= What you are asked to do =
After finding the line containing "- A column that" below, please output that line and each following one through the line containing "Definition lower_char (c", exactly as written.

(Data entries)
Lemma written_out dp c cn k ctx g n tr :
  one_write settings g -> writes cn k ctx g n tr c -> ParserCtx.reset (after_request ctx) = http_parser_ctx ->
  exists c', drive settings (S (S dp)) [ev_write written] c = Some c' /\
    match cn with
    | connection_close => is_over c' false (tr ++ closing)
    | connection_keepalive => view c' = mk_view true http_parser_init http_parser_ctx [] no_upgrade true initial_ctx true
        (free_place (wrap 32 (k + 1)) false (mk_context k [] (mk_flags final_parts cn))) true false n tr
    end.
Proof.
  intros Hg (p & ctx' & Hv & Hk) Hr.
  assert (Hs : step settings (S (S dp)) (ev_write written) c
    = Some ((upd (set_writing false);; noexcept (enter settings (run_entry settings (S dp)) call_handle_current_write_ctx)) c)).
  { unfold step. by replace (writing c) with true by (by revert Hv; explicit c). }
  destruct (wp_step _ _ _ (fun c' => match cn with
    | connection_close => is_over c' (negb (closes cn)) (tr ++ closing)
    | connection_keepalive => view c' = mk_view true http_parser_init (ParserCtx.reset ctx') [] no_upgrade true initial_ctx true
        (free_place (wrap 32 (k + 1)) false (mk_context k [] (mk_flags final_parts cn))) true false n tr
    end) _ Hs) as (c1 & Hc1 & Hp1).
  - apply wp_upd, wp_within. eapply write_over; [exact Hg| |intros c1 Hc1; exact Hc1|]; [done|]. revert Hv. by explicit c.
  - exists c1. rewrite (drive_step _ _ _ _ _ Hc1). split; [done|]. destruct cn; [|exact Hp1].
    rewrite Hp1, (Hk eq_refl), Hr. done.
Qed.

(** The end of a turn. *)
Definition after_turn (i : nat) (t : turn) (tr : list event) (c : conn) : Prop :=
  if stays (t_reply t) then waiting (S i) tr c else is_over c false tr.

Lemma handled_app tr tr' : handled_in (tr ++ tr') = handled_in tr ++ handled_in tr'.
Proof. apply flat_map_app. Qed.
Lemma octets_app tr tr' : octets_in (tr ++ tr') = octets_in tr ++ octets_in tr'.
Proof. apply flat_map_app. Qed.
Lemma handled_answered k cn g : handled_in (answered k cn g) = [].
Proof. by destruct cn. Qed.
Lemma octets_answered k cn g : octets_in (answered k cn g) = group_bytes g.
Proof. apply octets_starts. Qed.

Lemma turn_adds i t tr ctx tl :
  request_of (nth_id i) ctx = request_for (nth_id i) (t_message t) -> handled_in tl = [] -> octets_in tl = answer_of (t_reply t) ->
  adds i t tr ((tr ++ accepted_request (nth_id i) ctx) ++ tl).
Proof.
  intros Hr Hh Ho. unfold accepted_request. rewrite Hr. split.
  - by rewrite !handled_app, Hh, app_nil_r.
  - rewrite !octets_app, Ho, <- app_assoc. done.
Qed.

Lemma answered_closing k cn g :
  handled_in (answered k cn g ++ closing) = [] /\ octets_in (answered k cn g ++ closing) = group_bytes g.
Proof. rewrite handled_app, octets_app, handled_answered, octets_answered. split; [done|apply app_nil_r]. Qed.
(** * yamz-2: the Flask bootstrap (app.py) and the database inspection
      script (check_db.py)

    The two source files are glue around three libraries: Flask (the
    configuration dictionary), SQLAlchemy (the [Term.query] builder and the
    SQL it emits) and the Python runtime ([print], unhandled exceptions, the
    exit status).  The embedding below writes out the part of each library
    that the two files call, and then the two files themselves on top of it.

    Conventions.
    - Text is a [string] of 8-bit characters (the bytes of its UTF-8 form);
      the database folds the case of ASCII letters only.  What Python's
      [str.isupper] says of a name rests on the Unicode character tables and
      is taken as it comes ([isupper] in [FlaskApp]).
    - The [term] table is the list of its rows in the order a sequential scan
      returns them; every query of one run sees that order.
    - A column that may hold NULL is an [option]; a comparison with NULL is
      unknown, and a WHERE clause keeps only the rows on which it is true.
    - [stdout] is the list of the arguments of the [print] calls that went
      through, oldest first; [stdout_text] is the text the terminal receives.
    - Three things can raise: loading the configuration in [create_app], a
      statement sent to the database, and a [print]. *)

From Stdlib Require Import Ascii String.
From stdpp Require Import base strings list gmap pretty.

Local Open Scope string_scope.
Local Open Scope list_scope.

(** ** Text: case folding, LIKE and ILIKE *)

Module Text.

Definition is_upper_char (c : ascii) : bool :=
  let n := nat_of_ascii c in (65 <=? n)%nat && (n <=? 90)%nat.

Definition is_lower_char (c : ascii) : bool :=
  let n := nat_of_ascii c in (97 <=? n)%nat && (n <=? 122)%nat.

Definition lower_char (c : ascii) : ascii :=
  if is_upper_char c then ascii_of_nat (nat_of_ascii c + 32) else c.

Fixpoint lower (s : string) : string :=
  match s with
  | EmptyString => EmptyString
  | String c s' => String (lower_char c) (lower s')
  end.

Fixpoint any_char (p : ascii → bool) (s : string) : bool :=
  match s with
  | EmptyString => false
  | String c s' => p c || any_char p s'
  end.

(** The text of a C string: what comes before the first NUL character. *)
Fixpoint up_to_nul (s : string) : string :=
  match s with
  | EmptyString => EmptyString
  | String c s' =>
      if Ascii.eqb c zero then EmptyString else String c (up_to_nul s')
  end.

(** The matcher behind LIKE: [%] stands for any run of characters (also the
    empty one), [_] for any single character (here: any single 8-bit
    character; the script's pattern has no [_]), every other character for
    itself. *)
Fixpoint pattern_compare (pat s : string) : bool :=
  match pat with
  | EmptyString =>
      match s with EmptyString => true | String _ _ => false end
  | String p pat' =>
      if Ascii.eqb p "%"%char then
        (fix skip (s : string) : bool :=
           pattern_compare pat' s
           || match s with
              | EmptyString => false
              | String _ s' => skip s'
              end) s
      else
        match s with
        | EmptyString => false
        | String c s' =>
            (Ascii.eqb p "_"%char || Ascii.eqb p c) && pattern_compare pat' s'
        end
  end.

(** SQL [s LIKE pat].  The operator reads its two operands as C strings, so
    a NUL character ends the text it looks at (SQLite; PostgreSQL stores no
    NUL in text at all). *)
Definition like (pat s : string) : bool :=
  pattern_compare (up_to_nul pat) (up_to_nul s).

(** [column.ilike(pat)] is rendered as [lower(column) LIKE lower(pat)]. *)
Definition ilike (pat s : string) : bool := like (lower pat) (lower s).

(** What it means for [hay] to contain [needle] when case is ignored: the
    folded needle occurs in the folded haystack. *)
Definition contains_ignoring_case (needle hay : string) : Prop :=
  ∃ pre post, lower hay = pre +:+ lower needle +:+ post.

Definition newline : string := String (ascii_of_nat 10) EmptyString.

(** [str(b)] for a [bool]. *)
Definition str_bool (b : bool) : string := if b then "True" else "False".

End Text.

(** ** check_db.py *)

Module CheckDb.
Import Text.

Section Script.

(** The [Term] model (app/term/models.py) is not part of the excerpt; the
    script reads three attributes of it.  The values of [status] are left
    open: [Status] is its type and [status_str] what [str()] gives for it.
    [Exn] is the type of the exceptions a failing statement raises. *)
Context {Status Exn : Type} (status_str : Status → string).

Record Term : Type := {
  id : Z;
  term_string : option string;
  status : Status;
}.

(** *** The SQL the query builder emits *)

Inductive Criterion : Type :=
  | term_string_eq (v : string)        (* term.term_string = :v *)
  | term_string_ilike (pat : string).  (* term.term_string ILIKE :pat *)

Definition holds (c : Criterion) (t : Term) : bool :=
  match term_string t with
  | None => false
  | Some s =>
      match c with
      | term_string_eq v => bool_decide (s = v)
      | term_string_ilike pat => ilike pat s
      end
  end.

Record Query : Type := {
  whereclause : list Criterion;
  limit_clause : option nat;
}.
(** The array that [find_free_ports] hands back, from its trace. *)
Lemma find_free_ports_array (ports : list Z) (count socktype family : Z) (w : world) :
  (Z.to_nat count ≤ length ports)%nat →
  (find_free_ports ports count socktype family w).1.2
  = read_ports (events_since w (find_free_ports ports count socktype family w).2)
    ++ drop (length (read_ports
                       (events_since w (find_free_ports ports count socktype family w).2)))
            ports.
Proof.
  intros Hports. unfold find_free_ports.
  destruct (open_all (Z.to_nat count) 0 count socktype family fresh_array w)
    as [[[j|] fds1] w1] eqn:Hopen;
    apply open_all_reads in Hopen as (evo & To & Ro).
  - simpl.
    destruct (close_all_reads (Z.to_nat j) 0 j fds1 w1) as (evc & Tc & Rc).
    rewrite To, <- app_assoc in Tc.
    rewrite (events_since_app _ _ _ Tc), read_ports_app, Ro, Rc. simpl.
    by rewrite drop_0.
  - destruct (read_all (Z.to_nat count) 0 count family fds1 ports w1)
      as [[ok ports1] w2] eqn:Hread.
    apply read_all_frame in Hread; [|lia|simpl; lia].
    destruct Hread as (evr & Tr & Hl & Hn & Hout & Hin).
    destruct (close_all_reads (Z.to_nat count) 0 count fds1 w2) as (evc & Tc & Rc).
    rewrite Tr, To, <- !app_assoc in Tc.
    assert ((if ok then (0, ports1, close_all (Z.to_nat count) 0 count fds1 w2)
             else (-1, ports1, close_all (Z.to_nat count) 0 count fds1 w2)).1.2
            = ports1) as -> by (by destruct ok).
    assert ((if ok then (0, ports1, close_all (Z.to_nat count) 0 count fds1 w2)
             else (-1, ports1, close_all (Z.to_nat count) 0 count fds1 w2)).2
            = close_all (Z.to_nat count) 0 count fds1 w2) as -> by (by destruct ok).
    rewrite (events_since_app _ _ _ Tc), !read_ports_app, Ro, Rc, app_nil_r. simpl.
    apply array_frame; [done| |].
    + intros k v Hv. by apply (Hin k v).
    + intros k Hk. apply Hout. simpl. lia.
Qed.



Lemma scan_back (count lo range start socktype family : Z) (n : nat) :
  ∀ (i found : Z) (ports : list Z) (w : world) r found' ports' w',
    0 ≤ found →
    scan n i found count lo range start socktype family ports w
    = (r, found', ports', w') →
    found ≤ found' ∧
    ∀ k, (Z.to_nat found' ≤ k)%nat → ports' !! k = ports !! k.
Proof.
  induction n as [|n IH]; intros i found ports w r found' ports' w' Hf Hrun;
    simpl in Hrun.
  { by injection Hrun as <- <- <- <-. }
  destruct ((i <? range) && (found <? count)).
  2: { by injection Hrun as <- <- <- <-. }
  destruct (sys_socket family socktype w) as [fd w1].
  destruct (fd <? 0).
  { by injection Hrun as <- <- <- <-. }
  destruct (setup_addr family (candidate lo range start i)) as [sa salen].
  destruct (sys_bind fd sa salen w1) as [rc w2].
  destruct (rc =? 0).
  - apply IH in Hrun as [Hle Hback]; [|lia].
    split; [lia|]. intros k Hk. rewrite Hback by done.
    unfold array_set. apply list_lookup_insert_ne. lia.
  - by apply IH in Hrun.
Qed.

(** The array that [find_free_ports_range] hands back, from its trace. *)
Lemma find_free_ports_range_array (ports : list Z)
    (count lo hi socktype family : Z) (w : world) :
  1 ≤ lo ≤ hi ∧ hi ≤ 65535 → 0 ≤ count → (Z.to_nat count ≤ length ports)%nat →
  (find_free_ports_range ports count lo hi socktype family w).1.2
  = bound_ports
      (events_since w (find_free_ports_range ports count lo hi socktype family w).2)
    ++ drop (length (bound_ports
                       (events_since w
                          (find_free_ports_range ports count lo hi socktype family w).2)))
            ports.
Proof.
  intros Hv Hc Hports. unfold find_free_ports_range.
  rewrite range_size_valid by done.
  unfold rand.
  set (r := entropy w (draws w) mod (RAND_MAX + 1)).
  pose proof (start_offset_valid lo hi r Hv) as Hstart.
  set (start := to_int (to_unsigned (to_unsigned lo
                 + to_unsigned r mod to_unsigned (hi - lo + 1)))) in *.
  set (w0 := World _ _ _ _ _ _ _ _ _).
  destruct (scan (Z.to_nat (hi - lo + 1)) 0 0 count lo (hi - lo + 1) start
                 socktype family ports w0) as [[[res found] ports1] w1] eqn:Hscan.
  pose proof (scan_back _ _ _ _ _ _ _ _ _ _ _ _ _ _ _ (Z.le_refl 0) Hscan)
    as [_ Hback].
  apply scan_spec in Hscan; [|lia..|done].
  destruct Hscan as (probes & Htr & _ & _ & _ & Hl & Hf & _ & Hcells & _).
  simpl in Htr.
  assert ((match res with
           | Some rc => (rc, ports1, w1)
           | None => (if found =? count then 0 else -1, ports1, w1)
           end).1.2 = ports1) as -> by (by destruct res).
  assert ((match res with
           | Some rc => (rc, ports1, w1)
           | None => (if found =? count then 0 else -1, ports1, w1)
           end).2 = w1) as -> by (by destruct res).
  rewrite (events_since_app _ _ _ Htr).
  assert (bound_ports
            (scan_events family socktype lo (hi - lo + 1) start 0 probes
             ++ (if res is Some _ then [EvSocket family socktype (-1)] else []))
          = hits lo (hi - lo + 1) start 0 probes) as ->.
  { rewrite bound_ports_app, bound_ports_scan_events.
    destruct res; simpl; by rewrite app_nil_r. }
  apply array_frame; [done| |].
  - intros k v Hv'. by apply (Hcells k v).
  - intros k Hk. apply Hback. lia.
Qed.
(** * Hashtag collocation analysis: co-occurrence counts, PMI and ranking

    A shallow embedding of the hashtag collocation script
    ([load_and_extract_hashtags], [calculate_cooccurrence_matrix],
    [calculate_pmi], [get_top_collocations],
    [analyze_hashtag_collocations]) together with the properties its
    specification states about it.

    Modelling conventions.
    - A tag is a [string]; a Python [str] is read as its UTF-8 bytes, on
      which the byte-wise lexicographic order of [String.ltb] and
      [String.leb] is Python's code-point order.
    - Counts are [Z].  The frame stores them as 64-bit integers and adds
      them with wrap-around at 2^63; a cell of a matrix that the script
      builds only grows by one per tag pair of the input, so the wrap-around
      is out of reach of any input that fits in memory.  Cells and sums are
      exact in the model: it is the script on the frames whose sums fit in
      64 bits ([sums_fit]), and what is stated about a frame that the
      script did not build itself assumes that they do.
    - Probabilities and PMI scores are IEEE 754 binary64 numbers, the
      kernel's primitive [float]: division by zero, infinities and NaN
      behave as they do in NumPy, where a division by zero is a warning and
      not an exception.
    - A frame made of integer zeros turns a column into binary64 when a
      score that is not an integer is stored in it (the behaviour of the
      frame library at the time of the script, where this is at most a
      warning); cells are compared as numbers, so the PMI frame holds
      binary64 values throughout.
    - What the script takes from its run-time libraries and the source does
      not fix is a parameter of the development: [lower] ([str.lower]),
      [list_of_set] (the iteration order of a built-in [set]), [log2]
      ([numpy.log2]) and [sort_values] (the frame library's sort with its
      default algorithm).
    - A Python exception is a [Raise] outcome of the [result] type. *)

From Stdlib Require Import ZArith String Ascii Bool Floats Lia.
From Stdlib Require Import List Permutation Sorting.
Import ListNotations.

= Response area =
    - A column that may hold NULL is an [option]; a comparison with NULL is
      unknown, and a WHERE clause keeps only the rows on which it is true.
    - [stdout] is the list of the arguments of the [print] calls that went
      through, oldest first; [stdout_text] is the text the terminal receives.
    - Three things can raise: loading the configuration in [create_app], a
      statement sent to the database, and a [print]. *)

From Stdlib Require Import Ascii String.
From stdpp Require Import base strings list gmap pretty.

Local Open Scope string_scope.
Local Open Scope list_scope.

(** ** Text: case folding, LIKE and ILIKE *)

Module Text.

Definition is_upper_char (c : ascii) : bool :=
  let n := nat_of_ascii c in (65 <=? n)%nat && (n <=? 90)%nat.

Definition is_lower_char (c : ascii) : bool :=
  let n := nat_of_ascii c in (97 <=? n)%nat && (n <=? 122)%nat.

Definition lower_char (c : ascii) : ascii :=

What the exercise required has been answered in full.